▶ _WORK INSTRUCTION_: Transcribe the complete listing exactly.

(Beginning of DATA EXTRACT)

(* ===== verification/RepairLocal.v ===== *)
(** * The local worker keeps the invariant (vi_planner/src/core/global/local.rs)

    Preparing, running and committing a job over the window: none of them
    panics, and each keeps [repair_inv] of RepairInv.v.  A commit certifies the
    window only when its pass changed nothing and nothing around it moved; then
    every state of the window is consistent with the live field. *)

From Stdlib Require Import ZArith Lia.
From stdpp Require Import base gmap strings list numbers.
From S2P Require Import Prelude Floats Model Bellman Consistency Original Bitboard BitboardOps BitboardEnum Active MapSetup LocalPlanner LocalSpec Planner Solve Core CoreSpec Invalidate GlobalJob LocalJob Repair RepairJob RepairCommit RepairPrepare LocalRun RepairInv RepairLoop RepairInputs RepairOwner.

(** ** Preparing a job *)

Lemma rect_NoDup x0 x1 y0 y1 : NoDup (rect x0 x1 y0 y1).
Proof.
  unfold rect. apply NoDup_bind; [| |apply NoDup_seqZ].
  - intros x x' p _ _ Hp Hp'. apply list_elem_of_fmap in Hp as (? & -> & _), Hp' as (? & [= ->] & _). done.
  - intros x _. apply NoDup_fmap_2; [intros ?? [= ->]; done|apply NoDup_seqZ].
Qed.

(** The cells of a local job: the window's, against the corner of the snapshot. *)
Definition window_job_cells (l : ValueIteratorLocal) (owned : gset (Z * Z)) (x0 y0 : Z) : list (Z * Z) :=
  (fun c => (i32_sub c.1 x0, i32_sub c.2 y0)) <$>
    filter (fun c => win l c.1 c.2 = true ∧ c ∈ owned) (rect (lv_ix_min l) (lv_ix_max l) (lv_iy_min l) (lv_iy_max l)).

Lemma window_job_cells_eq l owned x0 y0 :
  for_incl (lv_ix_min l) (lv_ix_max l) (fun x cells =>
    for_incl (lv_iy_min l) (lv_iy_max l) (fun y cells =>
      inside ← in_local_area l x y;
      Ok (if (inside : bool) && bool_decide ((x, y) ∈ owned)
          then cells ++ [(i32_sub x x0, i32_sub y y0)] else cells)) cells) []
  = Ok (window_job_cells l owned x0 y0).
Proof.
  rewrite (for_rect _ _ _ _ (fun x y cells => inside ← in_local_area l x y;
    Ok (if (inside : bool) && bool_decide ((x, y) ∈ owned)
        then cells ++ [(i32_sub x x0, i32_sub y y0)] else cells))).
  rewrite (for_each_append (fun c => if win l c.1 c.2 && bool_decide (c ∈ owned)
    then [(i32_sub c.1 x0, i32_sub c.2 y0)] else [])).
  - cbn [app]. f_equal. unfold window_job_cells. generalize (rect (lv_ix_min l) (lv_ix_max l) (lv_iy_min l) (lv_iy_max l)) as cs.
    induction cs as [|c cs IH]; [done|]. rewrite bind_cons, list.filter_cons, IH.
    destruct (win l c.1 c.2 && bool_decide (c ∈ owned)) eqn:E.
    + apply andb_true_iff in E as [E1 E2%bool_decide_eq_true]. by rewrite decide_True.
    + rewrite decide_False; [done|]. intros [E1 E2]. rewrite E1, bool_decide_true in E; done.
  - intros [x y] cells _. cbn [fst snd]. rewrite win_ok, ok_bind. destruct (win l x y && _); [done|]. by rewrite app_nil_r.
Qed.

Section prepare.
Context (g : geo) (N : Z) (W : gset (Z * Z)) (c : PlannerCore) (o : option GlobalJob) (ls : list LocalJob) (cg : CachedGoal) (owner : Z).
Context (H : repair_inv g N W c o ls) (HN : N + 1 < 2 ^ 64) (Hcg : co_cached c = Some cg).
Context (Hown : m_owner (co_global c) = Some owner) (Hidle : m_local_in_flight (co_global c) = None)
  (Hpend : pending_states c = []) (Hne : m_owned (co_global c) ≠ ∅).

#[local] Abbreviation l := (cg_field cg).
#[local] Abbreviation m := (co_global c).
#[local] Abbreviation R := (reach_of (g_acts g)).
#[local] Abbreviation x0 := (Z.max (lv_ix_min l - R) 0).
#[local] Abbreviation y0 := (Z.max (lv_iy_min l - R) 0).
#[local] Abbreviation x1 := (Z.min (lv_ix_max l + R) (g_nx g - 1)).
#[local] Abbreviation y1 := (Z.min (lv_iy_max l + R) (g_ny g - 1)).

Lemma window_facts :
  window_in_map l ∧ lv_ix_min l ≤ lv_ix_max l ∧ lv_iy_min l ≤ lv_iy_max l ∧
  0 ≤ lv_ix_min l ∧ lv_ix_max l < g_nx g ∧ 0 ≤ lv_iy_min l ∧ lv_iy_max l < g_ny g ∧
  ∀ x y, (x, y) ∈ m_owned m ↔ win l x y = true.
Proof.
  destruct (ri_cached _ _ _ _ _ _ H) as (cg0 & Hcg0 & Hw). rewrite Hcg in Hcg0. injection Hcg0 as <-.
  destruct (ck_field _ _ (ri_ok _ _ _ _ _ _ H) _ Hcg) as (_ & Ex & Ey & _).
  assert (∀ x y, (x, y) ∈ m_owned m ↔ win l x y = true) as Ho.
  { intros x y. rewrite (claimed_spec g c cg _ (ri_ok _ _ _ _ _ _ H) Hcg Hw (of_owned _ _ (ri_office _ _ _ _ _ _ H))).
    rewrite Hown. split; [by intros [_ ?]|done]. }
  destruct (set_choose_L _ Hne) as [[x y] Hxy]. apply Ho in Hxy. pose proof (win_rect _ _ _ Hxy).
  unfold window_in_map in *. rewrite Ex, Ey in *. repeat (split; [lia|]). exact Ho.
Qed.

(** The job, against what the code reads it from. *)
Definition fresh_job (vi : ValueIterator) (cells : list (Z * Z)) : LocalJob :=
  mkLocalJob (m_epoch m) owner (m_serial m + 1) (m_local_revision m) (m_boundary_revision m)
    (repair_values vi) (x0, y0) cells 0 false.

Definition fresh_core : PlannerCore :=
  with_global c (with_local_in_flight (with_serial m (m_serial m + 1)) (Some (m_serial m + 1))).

(End of DATA EXTRACT)

▶ _SOLUTION TO THIS TASK_:
(* ===== verification/RepairLocal.v ===== *)
(** * The local worker keeps the invariant (vi_planner/src/core/global/local.rs)

    Preparing, running and committing a job over the window: none of them
    panics, and each keeps [repair_inv] of RepairInv.v.  A commit certifies the
    window only when its pass changed nothing and nothing around it moved; then
    every state of the window is consistent with the live field. *)

From Stdlib Require Import ZArith Lia.
From stdpp Require Import base gmap strings list numbers.
From S2P Require Import Prelude Floats Model Bellman Consistency Original Bitboard BitboardOps BitboardEnum Active MapSetup LocalPlanner LocalSpec Planner Solve Core CoreSpec Invalidate GlobalJob LocalJob Repair RepairJob RepairCommit RepairPrepare LocalRun RepairInv RepairLoop RepairInputs RepairOwner.

(** ** Preparing a job *)

Lemma rect_NoDup x0 x1 y0 y1 : NoDup (rect x0 x1 y0 y1).
Proof.
  unfold rect. apply NoDup_bind; [| |apply NoDup_seqZ].
  - intros x x' p _ _ Hp Hp'. apply list_elem_of_fmap in Hp as (? & -> & _), Hp' as (? & [= ->] & _). done.
  - intros x _. apply NoDup_fmap_2; [intros ?? [= ->]; done|apply NoDup_seqZ].
Qed.

(** The cells of a local job: the window's, against the corner of the snapshot. *)
Definition window_job_cells (l : ValueIteratorLocal) (owned : gset (Z * Z)) (x0 y0 : Z) : list (Z * Z) :=
  (fun c => (i32_sub c.1 x0, i32_sub c.2 y0)) <$>
    filter (fun c => win l c.1 c.2 = true ∧ c ∈ owned) (rect (lv_ix_min l) (lv_ix_max l) (lv_iy_min l) (lv_iy_max l)).

Lemma window_job_cells_eq l owned x0 y0 :
  for_incl (lv_ix_min l) (lv_ix_max l) (fun x cells =>
    for_incl (lv_iy_min l) (lv_iy_max l) (fun y cells =>
      inside ← in_local_area l x y;
      Ok (if (inside : bool) && bool_decide ((x, y) ∈ owned)
          then cells ++ [(i32_sub x x0, i32_sub y y0)] else cells)) cells) []
  = Ok (window_job_cells l owned x0 y0).
Proof.
  rewrite (for_rect _ _ _ _ (fun x y cells => inside ← in_local_area l x y;
    Ok (if (inside : bool) && bool_decide ((x, y) ∈ owned)
        then cells ++ [(i32_sub x x0, i32_sub y y0)] else cells))).
  rewrite (for_each_append (fun c => if win l c.1 c.2 && bool_decide (c ∈ owned)
    then [(i32_sub c.1 x0, i32_sub c.2 y0)] else [])).
  - cbn [app]. f_equal. unfold window_job_cells. generalize (rect (lv_ix_min l) (lv_ix_max l) (lv_iy_min l) (lv_iy_max l)) as cs.
    induction cs as [|c cs IH]; [done|]. rewrite bind_cons, list.filter_cons, IH.
    destruct (win l c.1 c.2 && bool_decide (c ∈ owned)) eqn:E.
    + apply andb_true_iff in E as [E1 E2%bool_decide_eq_true]. by rewrite decide_True.
    + rewrite decide_False; [done|]. intros [E1 E2]. rewrite E1, bool_decide_true in E; done.
  - intros [x y] cells _. cbn [fst snd]. rewrite win_ok, ok_bind. destruct (win l x y && _); [done|]. by rewrite app_nil_r.
Qed.

Section prepare.
Context (g : geo) (N : Z) (W : gset (Z * Z)) (c : PlannerCore) (o : option GlobalJob) (ls : list LocalJob) (cg : CachedGoal) (owner : Z).
Context (H : repair_inv g N W c o ls) (HN : N + 1 < 2 ^ 64) (Hcg : co_cached c = Some cg).
Context (Hown : m_owner (co_global c) = Some owner) (Hidle : m_local_in_flight (co_global c) = None)
  (Hpend : pending_states c = []) (Hne : m_owned (co_global c) ≠ ∅).

#[local] Abbreviation l := (cg_field cg).
#[local] Abbreviation m := (co_global c).
#[local] Abbreviation R := (reach_of (g_acts g)).
#[local] Abbreviation x0 := (Z.max (lv_ix_min l - R) 0).
#[local] Abbreviation y0 := (Z.max (lv_iy_min l - R) 0).
#[local] Abbreviation x1 := (Z.min (lv_ix_max l + R) (g_nx g - 1)).
#[local] Abbreviation y1 := (Z.min (lv_iy_max l + R) (g_ny g - 1)).

Lemma window_facts :
  window_in_map l ∧ lv_ix_min l ≤ lv_ix_max l ∧ lv_iy_min l ≤ lv_iy_max l ∧
  0 ≤ lv_ix_min l ∧ lv_ix_max l < g_nx g ∧ 0 ≤ lv_iy_min l ∧ lv_iy_max l < g_ny g ∧
  ∀ x y, (x, y) ∈ m_owned m ↔ win l x y = true.
Proof.
  destruct (ri_cached _ _ _ _ _ _ H) as (cg0 & Hcg0 & Hw). rewrite Hcg in Hcg0. injection Hcg0 as <-.
  destruct (ck_field _ _ (ri_ok _ _ _ _ _ _ H) _ Hcg) as (_ & Ex & Ey & _).
  assert (∀ x y, (x, y) ∈ m_owned m ↔ win l x y = true) as Ho.
  { intros x y. rewrite (claimed_spec g c cg _ (ri_ok _ _ _ _ _ _ H) Hcg Hw (of_owned _ _ (ri_office _ _ _ _ _ _ H))).
    rewrite Hown. split; [by intros [_ ?]|done]. }
  destruct (set_choose_L _ Hne) as [[x y] Hxy]. apply Ho in Hxy. pose proof (win_rect _ _ _ Hxy).
  unfold window_in_map in *. rewrite Ex, Ey in *. repeat (split; [lia|]). exact Ho.
Qed.

(** The job, against what the code reads it from. *)
Definition fresh_job (vi : ValueIterator) (cells : list (Z * Z)) : LocalJob :=
  mkLocalJob (m_epoch m) owner (m_serial m + 1) (m_local_revision m) (m_boundary_revision m)
    (repair_values vi) (x0, y0) cells 0 false.

Definition fresh_core : PlannerCore :=
  with_global c (with_local_in_flight (with_serial m (m_serial m + 1)) (Some (m_serial m + 1))).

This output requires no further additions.